On the following Sunday Harry Rubinstein offered the club the hospitality of his parlor, and the meeting began satisfactorily. The subject on the table was the Tariff, and the pros and antis were about evenly divided. Congress might safely have taken a nap, with the Hub Debating Club to handle its affairs, if Harry Rubinstein's big brother Jake had not interfered. He came out of the kitchen, where he had been stuffing the baby with peanuts, and stood in the doorway of the parlor and winked at the dignified chairman. The chairman turned his back on him, whereupon Jake pelted him with peanut shells. He mocked the speakers, and called them "kids," and wanted to know how they could tell the Tariff from a sunstroke, anyhow. "We've got to have free trade," he mocked. "Pa, listen to the kids! 'In the interests of the American laborer.' Hoo-ray! Listen to the kids, pa!"

Flesh and blood could not bear this.
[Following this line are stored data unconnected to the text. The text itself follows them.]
(** Which of them an annotation or a tag asks for: a list first, then a
    frozenset, then a set, a tuple otherwise. *)
Definition asked_kind (kind : seq_kind) (tag : option string) : seq_kind :=
  let wants (k : seq_kind) := bool_decide (kind = k) || bool_decide (tag = Some (kind_name k)) in
  if wants KList then KList else if wants KFrozenset then KFrozenset else if wants KSet then KSet else KTuple.

(** The first member of a union that decodes, or the last error. *)
Definition first_of (attempts : list (res value)) (otherwise : value) : res value :=
  (fix go l (last : res value) := match l with
     | [] => last
     | Ok v :: _ => Ok v
     | Err e :: r => go r (Err e)
     end) attempts (Ok otherwise).

(** A text under an annotation. *)
Fixpoint decode_text (a : ann) (s : string) : res value :=
  match a with
  | AData cls => Err (TypeError ("Expected dict payload for " +:+ cls))
  | AUnion args => first_of (map (fun x => decode_text x s) args) (VStr s)
  | ASeq kind t =>
      let! items := each (fun c => decode_text t (String c "")) (chars s) in build (asked_kind kind None) items
  | ADict _ _ => Err AssertionError
  | AEnum cls => decode_enum cls s
  | ADatetime => decode_datetime s
  | ADate => decode_date s
  | AAny | AOther => Ok (VStr s)
  end.

(** Data as it stands: what [decode] returns unchanged. *)
Fixpoint as_is (r : raw) : value :=
  match r with
  | RNull => VNone
  | RBool b => VBool b
  | RInt z => VInt z
  | RFloat x => VFloat x
  | RStr s => VStr s
  | RList l => VSeq KList (map as_is l)
  | RObj fs => VDict (map (fun f => (KeyStr f.1, as_is f.2)) fs)
  end.

(** A number, a boolean or a list; [items] decodes what iterating it gives. *)
Fixpoint decode_plain (r : raw) (items : ann -> res (list value)) (a : ann) : res value :=
  match a with
  | AData cls => Err (TypeError ("Expected dict payload for " +:+ cls))
  | AUnion args => first_of (map (decode_plain r items) args) (as_is r)
  | ASeq kind t => let! l := items t in build (asked_kind kind None) l
  | ADict _ _ => Err AssertionError
  | AEnum cls => Err (ValueError ("not a valid " +:+ cls))
  | ADatetime | ADate => Err (ValueError "Invalid isoformat string")
  | AAny | AOther => Ok (as_is r)
  end.

(** The key a decoded value is in a dict. *)
Definition as_key (v : value) : res dict_key :=
  match v with
  | VStr s => Ok (KeyStr s)
  | VEnum cls m => Ok (KeyEnum cls m)
  | VInt z => Ok (KeyInt z)
  | _ => Err (TypeError "unsupported key")
  end.

(** Members of an object with the decoders of their values, of the members of
    their values and of the items of their values. *)
Record member := Member {
  m_raw : raw;
  m_decode : ann -> res value;
  m_fields : list (string * (ann -> res value));
  m_items : list (ann -> res value);
}.
Lemma round_dict items kt vt :
  NoDup (map (fun kv => key_text kv.1) items) ->
  Forall (fun kv => key_fits kv.1 kt) items -> Forall (fun kv => round kv.2 vt) items ->
  round (VDict items) (ADict kt vt).
Proof.
  intros Hn Hk Hv. destruct (encode_entries kt vt items Hk) as (enc & He & Hds).
  { eapply Forall_impl; [exact Hv |]. intros kv. apply round_kept. }
  pose proof (entry_names _ _ _ _ Hds) as Hnames.
  assert (Ht : "__type__"%string ∉ map fst enc).
  { rewrite Hnames. intros ([k v] & E & Hin%list_elem_of_In)%list_elem_of_In%in_map_iff.
    rewrite Forall_forall in Hk. destruct (Hk _ Hin) as [_ Hne]. by apply Hne. }
  assert (Hg : tag_of (RObj enc) = None) by (unfold tag_of; by rewrite no_type_key).
  exists (RObj enc). split_and!; [| | by rewrite Hg].
  { cbn. rewrite He. cbn [rbind]. by rewrite (d_sets_new enc []) by (cbn; by rewrite Hnames). }
  rewrite decode_robj. cbn [decode_object]. rewrite tag_members, Hg. rewrite bool_decide_false by done.
  assert (Hf : List.filter (fun kv : string * member => negb (String.eqb kv.1 "__type__")) (map member_of enc) = map member_of enc).
  { clear -Ht. induction enc as [|[n r] enc IH]; [done |]. cbn in *.
    destruct (String.eqb n "__type__") eqn:E; [apply String.eqb_eq in E; subst n; set_solver |]. cbn. f_equal.
    apply IH. set_solver. }
  rewrite Hf. clear -Hds.
  match goal with |- rbind ?m _ = _ => assert (m = Ok items) as ->; [| done] end.
  induction Hds as [|[k v] [n r] items enc (Hn & _ & Hd & Hkey & _) _ IH]; [done |]. cbn in *. subst n.
  destruct (decode_text env kt (key_text k)) as [w|]; cbn in *; [| done]. by rewrite Hkey, Hd, IH.
Qed.
(* ===== verification/UrlParts.v ===== *)
(** The parts of the standard library that [app/security/url_trust.py] reads
    URLs with: [urllib.parse.urlsplit] with the host and port of its result, and
    the address literals and address classes of [ipaddress]; and, for links that
    are rewritten, [urlparse], [urlunparse], [parse_qsl] and [urlencode]. *)

From S2P Require Import Prelude PyStr Password.
#[local] Open Scope Z_scope.

Definition is_ascii_char (c : ascii) : bool := (nat_of_ascii c <? 128)%nat.
Definition is_letter_char (c : ascii) : bool := is_ascii_upper c || is_ascii_lower c.

(** [text.split(c)]. *)
Fixpoint split_chars (c : ascii) (l : list ascii) : list (list ascii) :=
  match l with
  | [] => [[]]
  | x :: r =>
      if Ascii.eqb x c then [] :: split_chars c r
      else match split_chars c r with
           | p :: ps => (x :: p) :: ps
           | [] => [[x]]
           end
  end.

Definition split (c : ascii) (s : string) : list string := map of_chars (split_chars c (chars s)).

(** [text.rpartition(c)[2]]. *)
Definition after_last (c : ascii) (s : string) : string := List.last (split c s) ""%string.

(** ** Addresses: [ipaddress] *)
Module IpAddress.

Inductive address := V4 (n : Z) | V6 (n : Z).

#[global] Instance address_eq_dec : EqDecision address.
Proof. solve_decision. Defined.

Definition number (base : Z) (l : list Z) : Z := fold_left (fun n d => base * n + d) l 0.

(** [_BaseV4._parse_octet]. *)
Definition parse_octet (s : string) : option Z :=
  if negb (nonempty s) || negb (all_char is_digit s) then None
  else if 3 <? len s then None
  else if negb (String.eqb s "0") && startswith "0" s then None
  else let n := number 10 (map Int.digit_value (chars s)) in if 255 <? n then None else Some n.

Definition parse_ipv4 (s : string) : option Z :=
  match split "." s with
  | [a; b; c; d] =>
      a ← parse_octet a; b ← parse_octet b; c ← parse_octet c; d ← parse_octet d;
      Some (number 256 [a; b; c; d])
  | _ => None
  end.

(** A part between colons; the last may stand for half of an IPv4 suffix. *)
Inductive part := Text (s : string) | Half (n : Z).

Definition part_empty (p : part) : bool := match p with Text s => negb (nonempty s) | Half _ => false end.

(** [_BaseV6._parse_hextet]. *)
Definition parse_hextet (p : part) : option Z :=
  match p with
  | Half n => Some n
  | Text s =>
      if negb (nonempty s) || (4 <? len s) then None
      else digits ← mapM Hex.hex_value (chars s); Some (number 16 (map Z.of_nat digits))
  end.

(** An IPv4 suffix becomes the last two parts. *)
Definition parts_of (s : string) : option (list part) :=
  let texts := split ":" s in
  if (length texts <? 3)%nat then None
  else let last := List.last texts ""%string in
       if has_char "." last
       then n ← parse_ipv4 last;
            Some (map Text (removelast texts) ++ [Half (Z.shiftr n 16); Half (Z.land n 0xFFFF)])
       else Some (map Text texts).

(** The positions between the ends where nothing stands between two colons. *)
Definition skips (parts : list part) : list nat :=
  List.filter (fun i => match nth_error parts i with Some p => part_empty p | None => false end)
    (seq 1 (length parts - 2)).

(** How many parts are read before the gap, how many after it, and how many
    groups the gap stands for. *)
Definition layout (parts : list part) : option (nat * nat * nat) :=
  let n := length parts in
  let first_empty := match parts with p :: _ => part_empty p | [] => true end in
  let last_empty := part_empty (List.last parts (Text "")) in
  match skips parts with
  | [] => if negb (n =? 8)%nat || first_empty || last_empty then None else Some (n, 0%nat, 0%nat)
  | [k] =>
      let hi := if first_empty then (k - 1)%nat else k in
      let lo := if last_empty then (n - k - 2)%nat else (n - k - 1)%nat in
      if first_empty && negb (hi =? 0)%nat then None
      else if last_empty && negb (lo =? 0)%nat then None
      else if (8 <=? hi + lo)%nat then None
      else Some (hi, lo, (8 - (hi + lo))%nat)
  | _ => None
  end.

(** [_BaseV6._ip_int_from_string]. *)
Definition parse_groups (s : string) : option Z :=
  parts ← parts_of s;
  if (9 <? length parts)%nat then None
  else '(hi, lo, skipped) ← layout parts;
       above ← mapM parse_hextet (take hi parts);
       below ← mapM parse_hextet (drop (length parts - lo) parts);
       Some (number 65536 (above ++ repeat 0 skipped ++ below)).

(** With [_split_scope_id]; the scope itself is not kept. *)
Definition parse_ipv6 (s : string) : option Z :=
  if has_char "/" s then None
  else if has_char "%" s
       then let scope := after "%" s in
            if negb (nonempty scope) || has_char "%" scope then None else parse_groups (before "%" s)
       else parse_groups s.

(** [ipaddress.ip_address]; [None] is its [ValueError]. *)
Definition ip_address (s : string) : option address :=
  match parse_ipv4 s with
  | Some n => Some (V4 n)
  | None => V6 <$> parse_ipv6 s
  end.

(** *** Networks *)

(** An address of [width] bits is in the network of a base address and a
    prefix length. *)
Definition within (width n : Z) (net : Z * Z) : bool :=
  Z.shiftr n (width - net.2) =? Z.shiftr net.1 (width - net.2).

Definition net4 (octets : list Z) (prefix : Z) : Z * Z := (number 256 octets, prefix).

(** The groups of a base address up to its gap. *)
Definition net6 (groups : list Z) (prefix : Z) : Z * Z :=
  (number 65536 (groups ++ repeat 0 (8 - length groups)), prefix).

Definition private_networks4 : list (Z * Z) :=
  [net4 [0; 0; 0; 0] 8; net4 [10; 0; 0; 0] 8; net4 [127; 0; 0; 0] 8; net4 [169; 254; 0; 0] 16;
   net4 [172; 16; 0; 0] 12; net4 [192; 0; 0; 0] 24; net4 [192; 0; 0; 170] 31; net4 [192; 0; 2; 0] 24;
   net4 [192; 168; 0; 0] 16; net4 [198; 18; 0; 0] 15; net4 [198; 51; 100; 0] 24; net4 [203; 0; 113; 0] 24;
   net4 [240; 0; 0; 0] 4; net4 [255; 255; 255; 255] 32].
Definition private_exceptions4 : list (Z * Z) := [net4 [192; 0; 0; 9] 32; net4 [192; 0; 0; 10] 32].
The political reformers adjourned indefinitely, and the club was in danger of extinction for want of a sheltering roof, when one of the members discovered that Hale House, on Garland Street, was waiting to welcome the club.

How the debating-club prospered in the genial atmosphere of the settlement house; how from a little club it grew to be a big club, as the little boys became young men; how Joseph and Isaac and Harry and the rest won prizes in public debates; how they came to be a part of the multiple influence for good that issues from Garland Street—all this is a piece of the history of Hale House, whose business in the slums is to mould the restless children on the street corners into noble men and women. I brought the debating-club into my story just to show how naturally the children of the slums drift toward their salvation, if only some island of safety lies in the course of their innocent activities. Not a child in the slums is born to be lost. They are all born to be saved, and the raft that carries them unharmed through the perilous torrent of tenement life is the child's unconscious aspiration for the best. But there must be lighthouses to guide him midstream.

Dora followed Joseph to Hale House, joining a club for little girls which has since become famous in the Hale House district. The leader of this club, under pretence of teaching the little girls the proper way to sweep and make beds, artfully teaches them how to beautify a tenement home by means of noble living.

Joseph and Dora were so enthusiastic about Hale House that I had to go over and see what it was all about. And I found the Natural History Club.